Developed technology

  $ 9,080  

Customer relationships

  $ 6,140  

Order backlog

  $ 860  

Internal use software

  $ 730  

Pro Forma Results

        The following unaudited pro forma information presents the condensed combined results of operations of the Company and NET for the three and nine months ended September 28, 2012 and September 30, 2011 as if the acquisition of NET had been completed on January 1, 2011 with adjustments to give effect to pro forma events that are directly attributable to the acquisition. These pro forma adjustments include a reduction of historical NET revenue for the fair value adjustment related to acquired deferred revenue, an increase in amortization expense for the acquired identifiable intangible assets, a decrease in historical NET interest expense reflecting the extinguishment of NET's debt as a result of the acquisition, and the elimination of transaction costs included in the Company's and NET's historical results, directly attributable to the acquisition from the three and nine months ended September 28, 2012 and inclusion of such costs in the nine months ended September 30, 2011.

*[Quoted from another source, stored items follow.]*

(** * mcp-nextcloud: the note update protocol and the request analytics

    A shallow embedding of [src/client/notes.ts] (the conditional update of
    a note, [updateNoteWithRetry]) and of the analytics part of
    [src/http-server.ts] ([loadAnalytics], [saveAnalytics], [trackRequest],
    [trackToolCall] and the [/analytics] summary), followed by the
    properties of the specification that were checked against them. *)

From Stdlib Require Import String Ascii List ZArith Arith Bool Lia.
From Stdlib Require Import DecimalString Sorted Permutation.
From Equations Require Import Equations.
Import ListNotations.

Local Open Scope string_scope.
Local Open Scope list_scope.

(* ===================================================================== *)
(** * Part I: definitions                                                 *)
(* ===================================================================== *)

(** ** JavaScript strings

    Strings are modelled as [string]; the operations below are the ones
    the two source files call. *)
Module JsString.

(** The double quote character, code 34. *)
Definition dquote : ascii := ascii_of_nat 34.

(** The string between two double quotes. *)
Definition quoted (s : string) : string :=
  String dquote (s ++ String dquote EmptyString).

(** [s.includes(sub)]. *)
Fixpoint includes (s sub : string) : bool :=
  String.prefix sub s
  || match s with
     | EmptyString => false
     | String _ s' => includes s' sub
     end.

(** [s.replace(/c/g, '')]: every occurrence of the character is dropped. *)
Fixpoint remove_all (c : ascii) (s : string) : string :=
  match s with
  | EmptyString => EmptyString
  | String a s' =>
      if Ascii.eqb a c then remove_all c s' else String a (remove_all c s')
  end.

(** [s.split(c)[0]]: the part of [s] before the first [c] (all of [s]
    when there is none). *)
Fixpoint split_head (c : ascii) (s : string) : string :=
  match s with
  | EmptyString => EmptyString
  | String a s' =>
      if Ascii.eqb a c then EmptyString else String a (split_head c s')
  end.

(** [s.substring(0, n)]. *)
Definition substring_to (n : nat) (s : string) : string :=
  String.substring 0 n s.

(** Truthiness of a string: only the empty string is falsy. *)
Definition truthy (s : string) : bool :=
  match s with EmptyString => false | _ => true end.

(** [a || b] on strings. *)
Definition or_else (a b : string) : string :=
  if truthy a then a else b.

(** [a || b] where [a] may be [undefined]. *)
Definition opt_or_else (a : option string) (b : string) : string :=
  match a with
  | Some s => or_else s b
  | None => b
  end.

(** Does the character occur in the string? *)
Fixpoint mem (c : ascii) (s : string) : bool :=
  match s with
  | EmptyString => false
  | String a s' => Ascii.eqb a c || mem c s'
  end.

End JsString.

(** ** Thrown values and completions

    JavaScript can throw any value.  The source tells [Error] instances
    (which carry a [message]) from everything else with [instanceof]. *)
Inductive Thrown : Type :=
| ErrorObj (message : string)
| NonError (value : string).

(** The initial value of [lastError]. *)
Definition js_null : Thrown := NonError "null".

(** How a call ends: it returns a value or it throws (for an [async]
    function: its promise is fulfilled or rejected). *)
Inductive Completion (A : Type) : Type :=
| Return (a : A)
| Throw (t : Thrown).
Arguments Return {A} a.
Arguments Throw {A} t.

(** ** A state and exception monad

    [W] is the world an operation acts on (the remote service and the log
    of requests for the notes client, the file system and the console for
    the analytics persistence). *)
Module Eff.
Section Monad.
Context {W : Type}.

Definition M (A : Type) : Type := W -> Completion A * W.

Definition ret {A} (a : A) : M A := fun w => (Return a, w).

Definition throw {A} (t : Thrown) : M A := fun w => (Throw t, w).

Definition bind {A B} (m : M A) (k : A -> M B) : M B :=
fun w =>
  match m w with
  | (Return a, w') => k a w'
  | (Throw t, w') => (Throw t, w')
  end.

(** [try { body } catch (e) { handler(e) }], where [body] is awaited
  inside the [try] block. *)
Definition try_catch {A} (body : M A) (handler : Thrown -> M A) : M A :=
fun w =>
  match body w with
  | (Return a, w') => (Return a, w')
  | (Throw t, w') => handler t w'
  end.

(** [try { const x = await body; return tail(x); } catch (e) { handler(e) }]
  in an [async] function, where [tail(x)] is a promise that is returned
  without [await].  The [return] leaves the [try] block with the
  promise as its value, and the promise of the enclosing function is
  resolved with it afterwards: a rejection of [tail(x)] is the
  rejection of the enclosing function and never reaches [handler].
  Only what [body] throws is caught. *)
Definition try_await_then_return {A B}
  (body : M A) (tail : A -> M B) (handler : Thrown -> M B) : M B :=
fun w =>
  match body w with
  | (Return a, w') => tail a w'
  | (Throw t, w') => handler t w'
  end.

End Monad.
End Eff.

Declare Scope eff_scope.
Delimit Scope eff_scope with eff.
Notation "x <- m ;; k" := (Eff.bind m (fun x => k))
  (at level 61, m at next level, right associativity) : eff_scope.
Notation "m ;;; k" := (Eff.bind m (fun _ => k))
  (at level 61, right associativity) : eff_scope.

(** ** The notes client ([src/client/notes.ts]) *)
Module Notes.

(** Modelled from the spec: the [Note] type of [models/notes.js], which is
    not among the sources.  A versioned resource has a numeric id, a
    title, a content, a category and an opaque version tag. *)
Record Note : Type := mkNote {
  id : nat;
  title : string;
  content : string;
  category : string;
  etag : string
}.

Inductive Method : Type := GET | POST | PUT | DELETE.

(** The body of an update: [{ title, content, category }], each of them
    optional. *)
Record NoteData : Type := mkData {
  data_title : option string;
  data_content : option string;
  data_category : option string
}.

(** The argument of [makeRequest]. *)
Record RequestConfig : Type := mkRequest {
  method : Method;
  url : string;
  if_match : option string;
  data : option NoteData
}.

(** [`/apps/notes/api/v1/notes/${noteId}`] *)
Definition note_url (noteId : nat) : string :=
  "/apps/notes/api/v1/notes/" ++ NilZero.string_of_uint (Nat.to_uint noteId).

(** Has the error the form the client takes for a precondition failure:
    [(error instanceof Error) && error.message.includes('412')]. *)
Definition is412 (error : Thrown) : bool :=
  match error with
  | ErrorObj message => JsString.includes message "412"
  | NonError _ => false
  end.

(** The array [etagFormats]: the tag as given, the tag between two double
    quotes, and the tag with every double quote replaced by nothing. *)
Definition etagFormats (etag : string) : list string :=
  [ etag;
    JsString.quoted etag;
    JsString.remove_all JsString.dquote etag ].

(** A request and its outcome. *)
Definition Exchange : Type := (RequestConfig * Completion Note)%type.

Section Client.
(** The remote service: [makeRequest] of [client/base.js] is not among
    the sources and is a parameter.  [Service] is whatever state the service
    (and anybody else who edits the notes meanwhile) has; a request
    returns a note or throws, and moves the service to a new state. *)
Context {Service : Type}.
Variable makeRequest :
  RequestConfig -> Service -> Completion Note * Service.

(** The world of the client: the service, and the requests sent so far
    with what each of them gave, oldest first. *)
Definition World : Type := Service * list Exchange.

Definition M (A : Type) : Type := @Eff.M World A.

(** [await this.makeRequest(config)] *)
Definition request (config : RequestConfig) : M Note :=
  fun w =>
    let (c, s') := makeRequest config (fst w) in
    (c, (s', snd w ++ [(config, c)])).

(** [getNote] *)
Definition getNote (noteId : nat) : M Note :=
  request (mkRequest GET (note_url noteId) None None).

(** The request of one encoding attempt. *)
Definition putRequest (noteId : nat) (formattedEtag : string)
    (d : NoteData) : RequestConfig :=
  mkRequest PUT (note_url noteId) (Some formattedEtag) (Some d).

(** The [for (const formattedEtag of etagFormats)] loop with the
    [throw lastError] that follows it. *)
Fixpoint etagLoop (noteId : nat) (d : NoteData)
    (formats : list string) (lastError : Thrown) : M Note :=
  match formats with
  | [] => Eff.throw lastError
  | formattedEtag :: rest =>
      Eff.try_catch
        (request (putRequest noteId formattedEtag d))
        (fun error =>
           (* lastError = error *)
           if negb (is412 error) then Eff.throw error
           else etagLoop noteId d rest error)
  end.

(** What is left of the recovery: 1 while [retryCount] is 0, else 0. *)
Definition recoveries_left (retryCount : nat) : nat :=
  match retryCount with 0 => 1 | _ => 0 end.

(** [updateNoteWithRetry].  The test [retryCount === 0] is the last
    conjunct of the condition of the recovery; it is written as a
    case distinction so that the recursive call sees its outcome. *)
Equations updateNoteWithRetry (noteId : nat) (etag : string)
    (d : NoteData) (retryCount : nat) (w : World)
    : Completion Note * World
    by wf (recoveries_left retryCount) lt :=
  updateNoteWithRetry noteId etag d retryCount w :=
    Eff.try_catch
      (etagLoop noteId d (etagFormats etag) js_null)
      (fun error =>
         if is412 error then
           match Nat.eq_dec retryCount 0 with
           | left _ =>
               Eff.try_await_then_return
                 (getNote noteId)
                 (fun freshNote w' =>
                    updateNoteWithRetry noteId (Notes.etag freshNote) d 1 w')
                 (fun refreshError => Eff.throw error)
           | right _ => Eff.throw error
           end
         else Eff.throw error)
      w.

(** [updateNote] *)
Definition updateNote (noteId : nat) (etag : string) (d : NoteData)
    : M Note :=
  updateNoteWithRetry noteId etag d 0.

End Client.

(** *** The shape of a run

    What the log of requests of one run of the encoding loop, and of one
    update, can look like; [updateNote] is shown below to produce such
    logs only. *)
Section Traces.
Variable noteId : nat.
Variable d : NoteData.

Definition getRequest : RequestConfig :=
  mkRequest GET (note_url noteId) None None.

(** [LoopTrace formats lastError log c]: the loop over [formats],
    entered with [lastError], sends the requests of [log] and ends
    with [c]. *)
Inductive LoopTrace
  : list string -> Thrown -> list Exchange -> Completion Note -> Prop :=
| loop_exhausted lastError :
    LoopTrace [] lastError [] (Throw lastError)
| loop_success f rest lastError note :
    LoopTrace (f :: rest) lastError
      [(putRequest noteId f d, Return note)] (Return note)
| loop_abort f rest lastError error :
    is412 error = false ->
    LoopTrace (f :: rest) lastError
      [(putRequest noteId f d, Throw error)] (Throw error)
| loop_next f rest lastError error log c :
    is412 error = true ->
    LoopTrace rest error log c ->
    LoopTrace (f :: rest) lastError
      ((putRequest noteId f d, Throw error) :: log) c.

(** [UpdateTrace etag log c]: an update entered with [etag] and a
    retry count of 0 sends the requests of [log] and ends with [c]. *)
Inductive UpdateTrace
  : string -> list Exchange -> Completion Note -> Prop :=
| update_returned etag log note :
    LoopTrace (etagFormats etag) js_null log (Return note) ->
    UpdateTrace etag log (Return note)
| update_aborted etag log error :
    LoopTrace (etagFormats etag) js_null log (Throw error) ->
    is412 error = false ->
    UpdateTrace etag log (Throw error)
| update_refresh_failed etag log error refreshError :
    LoopTrace (etagFormats etag) js_null log (Throw error) ->
    is412 error = true ->
    UpdateTrace etag (log ++ [(getRequest, Throw refreshError)])
      (Throw error)
| update_retried etag log error freshNote log' c :
    LoopTrace (etagFormats etag) js_null log (Throw error) ->
    is412 error = true ->
    LoopTrace (etagFormats (Notes.etag freshNote)) js_null log' c ->
    UpdateTrace etag (log ++ (getRequest, Return freshNote) :: log') c.

End Traces.

(** Is it an update request, is it a fetch? *)
Definition isPut (x : Exchange) : bool :=
  match method (fst x) with PUT => true | _ => false end.

Definition isGet (x : Exchange) : bool :=
  match method (fst x) with GET => true | _ => false end.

        The unaudited pro forma results do not reflect any operating efficiencies or potential cost savings which may result from the consolidation of the operations of the Company and NET. Accordingly, these unaudited pro forma results are presented for illustrative purposes and are not intended to represent or be indicative of the actual results of operations of the combined company that would have been achieved had the acquisition occurred at the beginning of each period presented, nor are they intended to represent or be indicative of future results of operations (in thousands, except per share amounts):

 
  Three months ended   Nine months ended  
 
  September 28,
2012
  September 30,
2011
  September 28,
2012
  September 30,
2011
 

Revenue

  $ 63,358   $ 82,484   $ 207,847   $ 224,789  

Net loss

  $ (15,263 ) $ (6,777 ) $ (48,861 ) $ (51,919 )

Loss per share

  $ (0.05 ) $ (0.02 ) $ (0.17 ) $ (0.19 )

Acquisition-Related Costs

        Acquisition-related costs include those costs related to the acquisition that would otherwise not have been incurred by the Company. These costs include professional and services fees, such as legal, audit, consulting, paying agent and other fees; and expenses related to cash payments to former NET executives under their NET change of control agreements.

        The components of acquisition-related costs included in our results of operations for the three and nine months ended September 28, 2012 are as follows (in thousands):

 
  Three months
ended
September 28,
2012
  Nine months
Ended
September 28,
2012
 

Professional and services fees

  $ 2,048   $ 3,015  

Change of control agreements

    2,042     2,042  
           

 

  $ 4,090   $ 5,057  
           

        The Company did not record any acquisition-related costs in either the three or nine months ended September 30, 2011.